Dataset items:

(** The page is clean, or it is a page of a set and is written. *)
Lemma write_back : (isAnon pg && dirty pg = false) ->
  exists d', (if dirty pg then write_set me else mret tt) s = Ok tt (set_storage d' s) /\
    fds d' = fds (storage s) /\ pageLocations d' = pageLocations (storage s) /\ endOfFiles d' = endOfFiles (storage s) /\
    availablePositions d' = availablePositions (storage s) /\ lastTempPos d' = lastTempPos (storage s) /\
    (forall x, 0 <= x < getSize pg -> disk_byte d' pg x = ram s (a + x)) /\
    (forall k q x, k <> me -> page_objects s !! k = Some q -> live s k q = true -> dirty q = false ->
      0 <= x < getSize q -> disk_byte d' q x = disk_byte (storage s) q x) /\
    (forall t i info x, pageLocations (storage s) !! (t, i) = Some info -> allPages s !! (t, i) = None ->
      0 <= x < page_bytes (numBytes info) -> set_file d' (file_of t) (startPos info + x) = set_file (storage s) (file_of t) (startPos info + x)).
Proof.
  intros Hw. destruct (dirty pg) eqn:Edirty.
  - rewrite andb_true_r in Hw. destruct (ok_set _ _ Hok Hw) as (t & Et & Hf & El).
    destruct (pageLocations (storage s) !! (t, pageNum pg)) as [info|] eqn:Ei; [|by destruct El; congruence].
    eexists. split; [by apply (write_set_Ok s me pg a t)|]. split_and!; try done.
    + intros x Hx. unfold disk_byte. simpl. rewrite Hw, Et. rewrite decide_True by done. by apply blit_in.
    + intros k q x Hne Hq Hlq Hdq Hx. unfold disk_byte. destruct (isAnon q) eqn:Eq; [done|].
      destruct (ok_set _ _ (da_page _ Hd _ _ Hq Hlq) Eq) as (t' & Et' & Hf' & El'). rewrite Et'.
      destruct (pageLocations (storage s) !! (t', pageNum q)) as [info'|] eqn:Ei'; [|by destruct El'; congruence].
      simpl. destruct (decide (file_of t' = file_of t)) as [Ef|]; [|done]. apply (da_names _ Hd) in Ef; [|done..]. subst t'.
      apply (blit_apart _ _ (numBytes (location pg)) _ _ _ (numBytes (location q))); [|done]. rewrite El, El'.
      eapply (fi_apart _ _ _ (da_file _ Hd)); [exact Ei|exact Ei'|]. intros E. apply Hne.
      pose proof Hl as Hl'. unfold live in Hl', Hlq. rewrite Hw, Et in Hl'. rewrite Eq, Et' in Hlq. apply bool_decide_eq_true in Hl', Hlq. congruence.
    + intros t' i info' x Hi' Hnone Hx. simpl. destruct (decide (file_of t' = file_of t)) as [Ef|]; [|done].
      apply (da_names _ Hd) in Ef; [|by apply (da_open _ Hd) in Hi'|done]. subst t'.
      apply (blit_apart _ _ (numBytes (location pg)) _ _ _ (numBytes info')); [|done]. rewrite El.
      eapply (fi_apart _ _ _ (da_file _ Hd)); [exact Ei|exact Hi'|]. intros <-.
      pose proof Hl as Hl'. unfold live in Hl'. rewrite Hw, Et in Hl'. apply bool_decide_eq_true in Hl'. congruence.
  - exists (storage s). split_and!; try done; [by destruct s|]. intros x Hx. symmetry. by apply (ok_copy _ _ Hok).
Qed.
(* ===== verification/BufferManagerGet.v ===== *)
(** Getting pages and freezing their sizes keeps the invariant of the buffer
    manager. *)

From S2P Require Import Prelude BufferManager BufferManagerPool BufferManagerInv BufferManagerEvict BufferManagerPages BufferManagerOps.

Open Scope Z_scope.

(** ** The class of a size *)

Lemma page_bytes_S k : (k < 11)%nat -> u64 (page_bytes k * 2) = page_bytes (S k).
Proof.
  intros Hk. rewrite !page_bytes_pow by lia. rewrite Nat2Z.inj_succ, Z.pow_succ_r by lia. unfold u64, wrapu, MIN_PAGE_SIZE.
  assert (0 < 2 ^ Z.of_nat k <= 2 ^ 11) by (split; [apply Z.pow_pos_nonneg; lia|apply Z.pow_le_mono_r; lia]).
  change (2 ^ 11) with 2048 in *. change (2 ^ 64) with 18446744073709551616. rewrite Z.mod_small; lia.
Qed.
Lemma log_size_loop_spec fuel k n C :
  (k <= C)%nat -> (C <= 11)%nat -> n <= page_bytes C -> (C - k <= fuel)%nat ->
  exists c, log_size_loop fuel (page_bytes k) n k = Some c /\ (k <= c <= C)%nat /\ n <= page_bytes c /\
    forall c', (k <= c' < c)%nat -> page_bytes c' < n.
Proof.
  revert k. induction fuel as [|fuel IH]; intros k Hk HC Hn Hf; simpl.
  - replace k with C by lia. rewrite (proj2 (Z.ltb_ge _ _)) by done. exists C. split_and!; try done; lia.
  - destruct (Z.ltb_spec (page_bytes k) n) as [Hlt|Hge].
    + assert (k <> C) by (intros ->; lia). rewrite page_bytes_S by lia.
      destruct (IH (S k)) as (c & E & Hc & Hnc & Hmin); try lia. exists c. split_and!; try done; [lia..|].
      intros c' Hc'. destruct (decide (c' = k)) as [->|]; [done|]. apply Hmin. lia.
    + exists k. split_and!; try done; lia.
Qed.
(** The smallest page that has the size. *)
Lemma getLogPageSize_spec n C : (C <= 11)%nat -> n <= page_bytes C ->
  exists c, getLogPageSize n = Some c /\ (c <= C)%nat /\ n <= page_bytes c /\ forall c', (c' < c)%nat -> page_bytes c' < n.
Proof.
  intros HC Hn. destruct (log_size_loop_spec 64 0 n C) as (c & E & Hc & Hnc & Hmin); try lia.
  exists c. split_and!; [exact E|lia|done|]. intros c' Hc'. apply Hmin. lia.
Qed.

(** ** Freezing *)

Definition object_of (me : nat) (pg : PDBPage) : object :=
  match whichSet pg with Some t => if isAnon pg then OAnon me else OSet (t, pageNum pg) | None => OAnon me end.
Lemma view_held s me pg : pool_inv s -> held s me pg -> view s (object_of me pg) = page_view s pg.
Proof.
  intros Hi [Hpg Hl]. unfold object_of. destruct (whichSet pg) as [t|] eqn:Et.
  - destruct (isAnon pg) eqn:Ea; simpl; [by rewrite Hpg, Ea, Hl|]. apply (live_set s me pg t Ea Et) in Hl. by rewrite Hl, Hpg.
  - destruct (isAnon pg) eqn:Ea; simpl; [by rewrite Hpg, Ea, Hl|].
    destruct (ok_set _ _ (da_page _ (pv_data _ Hi) _ _ Hpg Hl) Ea) as (t & ? & _). congruence.
Qed.

(** Only the view of a page that changes can change. *)
Lemma view_upd_other s me pg pg' o : pool_inv s -> held s me pg -> same_page pg pg' -> o <> object_of me pg ->
  view (upd_page me pg' s) o = view s o.
Proof.
  intros Hi [Hpg Hl] (S1 & S2 & S3 & S4) Hne. assert (Hlt : (me < length (page_objects s))%nat) by by eapply lookup_lt_Some.
  destruct o as [k|[t i]]; unfold view.
  - rewrite upd_page_lookup by done. destruct (decide (k = me)) as [->|]; [|done]. rewrite Hpg, S1.
    destruct (isAnon pg) eqn:Ea; [|done]. exfalso. apply Hne. unfold object_of. rewrite Ea. by destruct (whichSet pg).
  - change (allPages (upd_page me pg' s)) with (allPages s). destruct (allPages s !! (t, i)) as [k|] eqn:Ek; [|done].
    rewrite upd_page_lookup by done. destruct (decide (k = me)) as [->|]; [|done].
    destruct (da_all _ (pv_data _ Hi) _ _ _ Ek) as (q & Hq & E1 & E2 & E3). simplify_eq.
    exfalso. apply Hne. unfold object_of. by rewrite E1, E2.
Qed.

Section freeze.
Context (s : buffer_manager) (me : nat) (pg : PDBPage) (a : Z) (c : nat) (m : list Z).
Context (Hi : pool_inv s) (Hh : held s me pg) (Hb : bytes pg = Some a) (Hpin : pinned pg = true)
  (Hfull : numBytes (location pg) = classes s) (Hc : (c <= classes s)%nat) (Hm : emptyMini (memory_pool s) c = Some m)
  (Hplace : forall t, whichSet pg = Some t -> isAnon pg = false -> pageLocations (storage s) !! (t, pageNum pg) = None).
Let pg' := set_numBytes c (set_frozen pg).
Let q' := frozen_pool (classes s) a c m (memory_pool s).
Let s' := set_pool q' (upd_page me pg' s).
Let Hpg : page_objects s !! me = Some pg := he_page _ _ _ Hh.
Let Hl : live s me pg = true := he_live _ _ _ Hh.
Let Hsame : same_page pg pg' := same_page_refl pg.
Let Hok : page_ok s pg := da_page _ (pv_data _ Hi) _ _ Hpg Hl.
Let Hres : res_of s me = Some (a, classes s, true).
Proof. apply res_of_Some. eauto 8. Qed.

Lemma freeze_page : page_ok s pg'.
Proof.
  split; try apply Hok; try done.
  - intros Ha. destruct (ok_set _ _ Hok Ha) as (t & E1 & E2 & E3). exists t. split_and!; try done.
    simpl. rewrite (Hplace t E1 Ha) in E3 |- *. done.
  - intros a0 k Hd Hb0 Hk. rewrite (ok_copy _ _ Hok a0 k); try done.
    split; [lia|]. eapply Z.lt_le_trans; [apply Hk|]. unfold getSize. simpl. rewrite Hfull.
    apply page_bytes_mono; [done|by apply config_classes, Hi].
Qed.
Lemma freeze_inv : pool_inv s'.
Proof.
  pose proof Hi as [Hconf Hs Hp Hd]. pose proof (config_classes _ Hconf) as Hn.
  assert (Hupd : forall k, res_of s' k = upd (res_of s) me (Some (a, c, true)) k).
  { intros k. change (res_of s' k) with (res_of (upd_page me pg' s) k). rewrite (res_of_upd s me pg pg') by done. 
    unfold residence_of. simpl. by rewrite Hb, Hpin. }
  split; [by apply config_set_pool, config_upd| | |].
  - apply (slots_ok_res _ _ _ (upd (res_of s) me (Some (a, c, true)))); [exact Hupd|].
    by apply slots_freeze with (b := true).
  - apply (pins_ok_res _ _ _ (upd (res_of s) me (Some (a, c, true)))); [exact Hupd|].
    eapply pins_ok_ext; [..|exact Hp]; try done. intros p _ _. change (constituents (memory_pool s') p) with (constituents (memory_pool s) p).
    destruct (decide (me ∈ constituents (memory_pool s) p)) as [Hin|Hin]; [|by apply pinned_count_upd_out].
    rewrite (pinned_count_upd _ Hn) by (done || apply (sl_const_nodup _ _ _ _ Hs)). rewrite Hres. simpl. lia.
  - apply data_ok_pool. apply (data_ok_step s me pg pg' Hpg Hsame (storage s)); try done.
    + intros _. pose proof freeze_page as Hf. split; apply Hf.
    + eapply temp_ok_less; [done|apply (da_temp _ Hd)|]. intros k p c1.
      unfold temp_of. rewrite (on_live_upd s me pg pg') by done. destruct (decide (k = me)) as [->|]; [|eauto].
      unfold on_live. rewrite Hpg, Hl. unfold region_of. simpl. destruct (isAnon pg && negb (startPos (location pg) =? -1)); [|done].
      intros [= <- <-]. rewrite Hfull. eauto.
Qed.
Lemma freeze_leaves : leaves (fun o => o = object_of me pg) (fun k => k = me) s s'.
Proof.
  split; try done; [| |simpl; lia].
  - intros o c0 f Hv Hne. exists f. split; [|done]. rewrite <- Hv. apply (view_upd_other s me pg pg'); try done.
  - intros k p Hp Hne. exists p. split; [|done]. simpl. by rewrite list_lookup_insert_ne by congruence.
Qed.
End freeze.

Definition frozen_to (c : nat) (pg : PDBPage) : PDBPage := set_numBytes c (set_frozen pg).
Lemma freeze_run s me pg a c m n :
  config_ok s -> page_objects s !! me = Some pg -> bytes pg = Some a -> pinned pg = true -> sizeFrozen pg = false ->
  getLogPageSize n = Some c -> (c <= numBytes (location pg))%nat -> (c <= classes s)%nat -> emptyMini (memory_pool s) c = Some m ->
  freezeSize me n s = Ok tt (set_pool (frozen_pool (classes s) a c m (memory_pool s)) (upd_page me (frozen_to c pg) s)).
Proof.
  intros Hc Hpg Hb Hp Hf En Hle Hcl Hm. assert (Hlt : (me < length (page_objects s))%nat) by by eapply lookup_lt_Some.
  unfold freezeSize. rewrite (bind_Ok _ _ _ _ _ (page_of_Ok _ _ _ Hpg)). rewrite Hp, Hf. simpl.
  rewrite (bind_Ok _ _ _ _ _ (on_page_Ok s me pg _ Hpg)). set (s1 := upd_page me (set_frozen pg) s).
  assert (Hpg1 : page_objects s1 !! me = Some (set_frozen pg)) by by apply list_lookup_insert_eq.
  rewrite (bind_Ok _ _ s1 c s1) by (unfold log_page_size; by rewrite En).
  rewrite (proj2 (Nat.ltb_ge _ _) Hle). rewrite (bind_Ok _ _ _ _ _ (on_page_Ok s1 me _ _ Hpg1)).
  assert (E2 : upd_page me (set_numBytes c (set_frozen pg)) s1 = upd_page me (frozen_to c pg) s).
  { unfold upd_page, s1, set_page_objects. simpl. by rewrite list_insert_insert_eq. }
  rewrite E2, Hb. set (s2 := upd_page me (frozen_to c pg) s). rewrite (bind_Ok _ _ s2 a s2), (bind_Ok _ _ s2 s2 s2) by done. cbv zeta.
  change (pageSize s2) with (pageSize s). rewrite (bind_Ok _ _ _ _ _ (offsets_of_Ok s s2 c _ Hc Hcl)).
  exact (add_mini_pages_Ok a a c _ s2 m Hm).
Qed.

Lemma freezeSize_spec s me pg n :
  bm_ok s -> held s me pg -> pinned pg = true -> sizeFrozen pg = false -> numBytes (location pg) = classes s -> n <= pageSize s ->
  (forall t, whichSet pg = Some t -> isAnon pg = false -> pageLocations (storage s) !! (t, pageNum pg) = None) ->
  exists c s', freezeSize me n s = Ok tt s' /\ getLogPageSize n = Some c /\ (c <= classes s)%nat /\ n <= page_bytes c /\
    bm_ok s' /\ leaves (fun o => o = object_of me pg) (fun k => k = me) s s' /\
    page_objects s' !! me = Some (frozen_to c pg) /\ ram s' = ram s.
Proof.
  intros [Hi Ht Hidle] Hh Hp Hf Hfull Hn Hplace. pose proof Hh as [Hpg Hl]. pose proof (pv_config _ Hi) as Hconf.
  pose proof (da_page _ (pv_data _ Hi) _ _ Hpg Hl) as Hok. pose proof (proj1 Hidle me pg Hpg Hl) as Hst.
  assert (Hlt : (me < length (page_objects s))%nat) by by eapply lookup_lt_Some.
  destruct (bytes pg) as [a|] eqn:Hb; [|by apply (ok_pinned _ _ Hok) in Hb; [|by apply not_loading|]].
  destruct (getLogPageSize_spec n (classes s)) as (c & Ec & Hc & Hnc & _); [by apply config_classes|by rewrite <- (co_size _ Hconf)|].
  destruct (mini_list _ _ _ _ c (pv_slots _ Hi) Hc) as [m Hm].
  exists c, (set_pool (frozen_pool (classes s) a c m (memory_pool s)) (upd_page me (frozen_to c pg) s)). split_and!; try done.
  - apply freeze_run; try done. by rewrite Hfull.
  - split; [by apply freeze_inv|done|]. apply (idle_all me (frozen_to c pg)); [|by apply list_lookup_insert_eq|done].
    apply (idle_upd me (frozen_to c pg) s _ (ram s)); [done..|by apply idle_weaken].
  - by apply freeze_leaves.
  - by apply list_lookup_insert_eq.
Qed.

(** ** Writing *)

Lemma setDirty_spec s me pg :
  bm_ok s -> held s me pg -> pinned pg = true ->
  exists s', setDirty me s = Ok tt s' /\ bm_ok s' /\ leaves nothing (fun k => k = me) s s' /\
    page_objects s' !! me = Some (set_dirty true pg).
Proof.
  intros [Hi Ht Hidle] [Hpg Hl] Hp. pose proof (da_page _ (pv_data _ Hi) _ _ Hpg Hl) as Hok. pose proof (proj1 Hidle me pg Hpg Hl) as Hst.
  assert (Hlt : (me < length (page_objects s))%nat) by by eapply lookup_lt_Some.
  destruct (bytes pg) as [a|] eqn:Hb; [|by apply (ok_pinned _ _ Hok) in Hb; [|by apply not_loading|]].
  destruct (remark s me pg (set_dirty true pg) Hi Hpg ltac:(done) Hl) as [Hi1 Hk1]; try done.
  { split; try apply Hok; try done; simpl; [by rewrite Hb|]. intros Ha. destruct (ok_set _ _ Hok Ha) as (t & E1 & E2 & E3). exists t.
    split_and!; try done. simpl. destruct (pageLocations (storage s) !! (t, pageNum pg)); [done|]. by destruct E3. }
  { intros c f. unfold page_view. simpl. rewrite Hb. intros H. by exists f. }
  exists (upd_page me (set_dirty true pg) s). split_and!.
  - by rewrite <- (on_page_Ok s me pg (set_dirty true) Hpg).
  - split; [done..|]. apply (idle_all me (set_dirty true pg)); [|by apply list_lookup_insert_eq|done].
    apply (idle_upd me (set_dirty true pg) s (memory_pool s) (ram s)); [done..|by apply idle_weaken].
  - apply (page_leaves s me (set_dirty true pg) (memory_pool s) (ram s)); [done|lia].
  - by apply list_lookup_insert_eq.
Qed.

Task to carry out:
Pick out every line above that contains the word "exfalso" and copy it.

Result below:
    destruct (isAnon pg) eqn:Ea; [|done]. exfalso. apply Hne. unfold object_of. rewrite Ea. by destruct (whichSet pg).
    exfalso. apply Hne. unfold object_of. by rewrite E1, E2.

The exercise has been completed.